Deep learning algorithms require large training datasets to achieve optimal performance. For many AI tasks, it is unclear whether algorithm performance would improve further if more training data was added. The aim of this study is to quantify the number of CT training samples required to achieve radiologist-level performance for a deep learning AI algorithm that estimates pulmonary nodule malignancy risk.
Methods and materials: For estimating pulmonary nodule malignancy risk, we used the NLST dataset (malignant nodules:1249, benign nodules:14828) to train a deep learning algorithm. The dataset was split: 80% training and 20% internal validation. The algorithm was trained on random subsets of the training set with subset sizes ranging from 10% to 100%, with a class distribution of malignant7.77% and benign92.23%. The trained AI algorithms were validated on a size-matched cancer-enriched cohort (malignant:59, benign:118) from DLCST. The performance was compared against a group of 11 clinicians that also scored the test set, which included 4 thoracic radiologists.
Results: Using training data subsets of 10%, 20%, and 30%, the AI achieved AUC values of 0.74 (95%CI:0.67-0.82), 0.79 (95%CI:0.72-0.85), and 0.81 (95%CI:0.74-0.87) respectively. When the training data set size reached 60% (malignant:602, benign:7112), the performance saturated, reaching an AUC of 0.82 (95%CI:0.75-0.88). This was comparable to the average AUC of all clinicians (0.82,95%CI:0.77-0.86,p>0.99) and of the 4 thoracic radiologists (0.82,95%CI:0.74-0.89,p>0.99).

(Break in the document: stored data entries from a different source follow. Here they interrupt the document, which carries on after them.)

(** Under [analysis_ok], [analyze_frame] returns or raises something
    [except Exception] catches. *)
Lemma analyze_frame_outcome self f o :
  analysis_ok o = true ->
  match outcome_of (ObstacleDetector.analyze_frame self f o) with
  | Done _ => True
  | Raised e => is_Exception e = true
  | Blocked => False
  end.
Proof.
  unfold analysis_ok, ObstacleDetector.analyze_frame, hasattr_text, get_text.
  destruct o as [[[bytes|]|ei] [[[|[[|c s]|]|[[] msg]]]|e]]; simpl;
    intro H; auto; discriminate.
Qed.

(** An exception of the analysis that [except Exception] catches is logged
    and answered with the spoken error phrase. *)
Lemma analyze_and_speak_failure self f it e :
  outcome_of (ObstacleDetector.analyze_frame (AssistiveAI.detector self) f
                (it_analysis it)) = Raised e ->
  is_Exception e = true ->
  trace (AssistiveAI._analyze_and_speak self f it)
  = EvPrint (10%N :: lit "[ANALYZING] Processing frame...")
    :: trace (ObstacleDetector.analyze_frame (AssistiveAI.detector self) f
                (it_analysis it))
    ++ EvPrint (lit "[WARNING] Analysis error: " ++ exn_msg e)
    :: trace (Speaker.speak (AssistiveAI.speaker self)
                (lit "Error analyzing the scene.")
                Speaker.print_text_default (it_tts_error it))
  /\ outcome_of (AssistiveAI._analyze_and_speak self f it)
     = outcome_of (Speaker.speak (AssistiveAI.speaker self)
                     (lit "Error analyzing the scene.")
                     Speaker.print_text_default (it_tts_error it)).
Proof.
  intros Hraise Hexc. unfold AssistiveAI._analyze_and_speak.
  rewrite trace_try_except, outcome_try_except.
  steps. rewrite Hraise, Hexc. steps.
  rewrite app_nil_r. split; [|reflexivity].
  now rewrite <- app_assoc.
Qed.
(** X15: when no email, calendar or reminder pattern matches, a
    message that merely contains a data keyword as a substring ("get" inside
    "forget") is stored in [user_queries] with its original text, and the
    answer is [data_query_logged], or [data_error] if the insert raises. *)
Theorem data_keyword_inside_a_word E now msg uid log :
  first_match false email_patterns (lower msg) = None ->
  first_match false calendar_patterns (lower msg) = None ->
  first_match false reminder_patterns (lower msg) = None ->
  any_in data_keywords (lower msg) = true ->
  let record := [ ("user_id", VAtom (AStr uid));
                  ("query", VAtom (AStr msg));
                  ("query_type", VAtom (AStr "data_request"));
                  ("timestamp", VAtom (ATime now));
                  ("processed", VAtom (ABool false)) ] in
  (process_service_intent E now msg uid log).2
  = log ++ [Insert "user_queries" record]
  /\ action (process_service_intent E now msg uid log).1
     = match insert E "user_queries" record with
       | Ok _ => "data_query_logged"
       | Raise _ => "data_error"
       end
  /\ success (process_service_intent E now msg uid log).1
     = match insert E "user_queries" record with
       | Ok _ => true
       | Raise _ => false
       end.
Proof.
  intros He Hc Hr Hd record.
  unfold process_service_intent, bind, _check_email_intent,
    _check_calendar_intent, _check_reminder_intent, _check_data_intent.
  rewrite He, Hc, Hr, Hd. unfold bind, call, ret. cbn [fst snd].
  fold record. by destruct (insert E "user_queries" record).
Qed.

(** X16: the body produced by [_extract_email_body] is never shorter than
    10 characters: it is the standard text followed by the whole message,
    or a text of 10 characters or more without leading or trailing
    whitespace. *)
Theorem email_body_is_never_short msg recipient :
  10 <= len (_extract_email_body msg recipient)
  /\ (_extract_email_body msg recipient
      = "Mensaje enviado desde el asistente WhatsApp de Lunia Soluciones."
          +:+ nl +:+ nl +:+ "Contenido: " +:+ msg
      \/ strip (_extract_email_body msg recipient)
         = _extract_email_body msg recipient).
Proof.
  unfold _extract_email_body.
  destruct (len _ <? 10)%nat eqn:Hlen.
  - split; [|by left].
    rewrite len_append.
    assert (H : 10 <= len "Mensaje enviado desde el asistente WhatsApp de Lunia Soluciones.")
      by (apply Nat.leb_le; reflexivity).
    lia.
  - split; [by apply Nat.ltb_ge in Hlen|]. right. apply strip_strip.
Qed.
End MoreServiceFacts.

(** Instances of the theorems above, on ASCII text. *)

Section MoreServiceFactsWitnesses.
Import PyStr Re ServiceIntegration Samples Shapes.
#[local] Existing Instance plain.

Lemma event_starts_within_a_week_witness :
  exists ev,
    _extract_event_details ten_am "Schedule meeting at 9am" = Some ev
    /\ ((ten_am <= ev_start_datetime ev <= ten_am + Time.week)%Z
        /\ ev_end_datetime ev = (ev_start_datetime ev + Time.hours 1)%Z).
Proof.
  eexists. split.
  - vm_compute. reflexivity.
  - apply (event_starts_within_a_week ten_am "Schedule meeting at 9am").
    vm_compute. reflexivity.
Defined.
(** X9: round trip through the log: after equals has shown a result,
    recalling the newest record puts the recorded expression back with no
    pending input, and equals on it shows the same result again and
    records nothing new. *)
Theorem equals_recall_equals (now1 now2 : Z) (st : State) (e r : jsstring) :
  (if truthy (currentInput st) then expression st ++ currentInput st
   else expression st) = e ->
  truthy e = true ->
  evaluateExpression host_pow e = r ->
  str_eqb r (js "Error") = false ->
  let st1 := handleEquals host_pow now1 st in
  let st2 := loadFromHistory host_pow 0 st1 in
  let st3 := handleEquals host_pow now2 st2 in
  expression st2 = to_display e /\ currentInput st2 = []
  /\ displayResult (display st3) = r /\ currentInput st3 = r
  /\ history st3 = history st1.
Proof.
  intros He Ht Hr Hne st1 st2 st3.
  destruct (handleEquals_success now1 st e r He Ht Hr Hne)
    as (_ & _ & _ & _ & Hh1).
  fold st1 in Hh1.
  destruct (addHistory_newest (to_display e) r now1 st)
    as (item & rest & Hh & Hi & Hres).
  rewrite Hh in Hh1.
  assert (H2 : st2 = updateDisplay host_pow
                       (set_currentInput []
                          (set_expression (to_display e) st1))).
  { subst st2. unfold loadFromHistory, history_at.
    cbn [Z.ltb Z.compare Z.to_nat]. rewrite Hh1. cbn [nth_error].
    rewrite Hi. reflexivity. }
  assert (Hx2 : expression st2 = to_display e) by (rewrite H2; reflexivity).
  assert (Hc2 : currentInput st2 = []) by (rewrite H2; reflexivity).
  assert (Hh2 : history st2 = history st1) by (rewrite H2; reflexivity).
  split; [exact Hx2|]. split; [exact Hc2|].
  destruct (handleEquals_success now2 st2 (to_display e) r)
    as (Hc3 & _ & Hd3 & _ & Hh3).
  - rewrite Hc2, Hx2. reflexivity.
  - rewrite truthy_to_display. exact Ht.
  - rewrite evaluateExpression_to_display. exact Hr.
  - exact Hne.
  - fold st3 in Hc3, Hd3, Hh3. split; [exact Hd3|]. split; [exact Hc3|].
    rewrite Hh3, to_display_idempotent.
    unfold addHistory. rewrite Hh2, Hh1, Hi, Hres, !str_eqb_refl.
    cbn [andb]. rewrite Hh2. exact Hh1.
Qed.

(** X10: the preview line never shows the error marker: after a
    refresh it is empty, or it is the equals sign, a space and a result of
    the evaluator other than Error, for the expression followed by the
    pending input or for the expression without its last character. *)
Theorem updateDisplay_preview (st : State) :
  let preview := displayPreview (display (updateDisplay host_pow st)) in
  preview = []
  \/ exists e,
       preview = js "= " ++ evaluateExpression host_pow e
       /\ evaluateExpression host_pow e <> js "Error"
       /\ (e = expression st ++ currentInput st
           \/ e = slice_0_m1 (expression st)).
Proof.
  cbv zeta. unfold updateDisplay. cbn [display set_display displayPreview].
  destruct (truthy (currentInput st) && is_number_token (currentInput st)).
  - destruct (str_eqb (evaluateExpression host_pow
                         (expression st ++ currentInput st)) (js "Error")) eqn:He;
      cbn [negb andb]; [left; reflexivity|].
    destruct (negb (str_eqb _ (currentInput st))); [|left; reflexivity].
    right. eexists. split; [reflexivity|]. split; [|left; reflexivity].
    intros H. apply str_eqb_eq in H. congruence.
  - destruct (negb (truthy (currentInput st)) && truthy (expression st));
      [|left; reflexivity].
    destruct (array_includes _ _); [|left; reflexivity].
    destruct (truthy (slice_0_m1 (expression st))); [|left; reflexivity].
    destruct (str_eqb (evaluateExpression host_pow (slice_0_m1 (expression st)))
                (js "Error")) eqn:He; cbn [negb]; [left; reflexivity|].
    right. eexists. split; [reflexivity|]. split; [|right; reflexivity].
    intros H. apply str_eqb_eq in H. congruence.
Qed.

End EqualsAndRecall.

(** ** The evaluator on integer literals *)

Lemma span_digits_app (d rest : jsstring) :
  forallb is_digit d = true ->
  match rest with [] => true | c :: _ => negb (is_digit c) end = true ->
  span_digits (d ++ rest) = (d, rest).
Proof.
  intros Hd Hr. induction d as [|c d IH]; cbn [app].
  - destruct rest as [|c r]; [reflexivity|]. cbn [span_digits].
    apply negb_true_iff in Hr. rewrite Hr. reflexivity.
  - cbn [forallb] in Hd. apply andb_true_iff in Hd as [Hc Hd].
    cbn [span_digits]. rewrite Hc, (IH Hd). reflexivity.
Qed.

Conclusion: The AI was able to reach the level of an experienced thoracic radiologist when it was trained on 7714 nodules (malignant:602) from the NLST dataset. These findings have potential implications for the allocation of resources in developing deep learning algorithms for lung cancer medical imaging diagnostics.
Limitations: The generalizability of these findings is constrained by heterogeneity and geographical limitations of the datasets used in this study.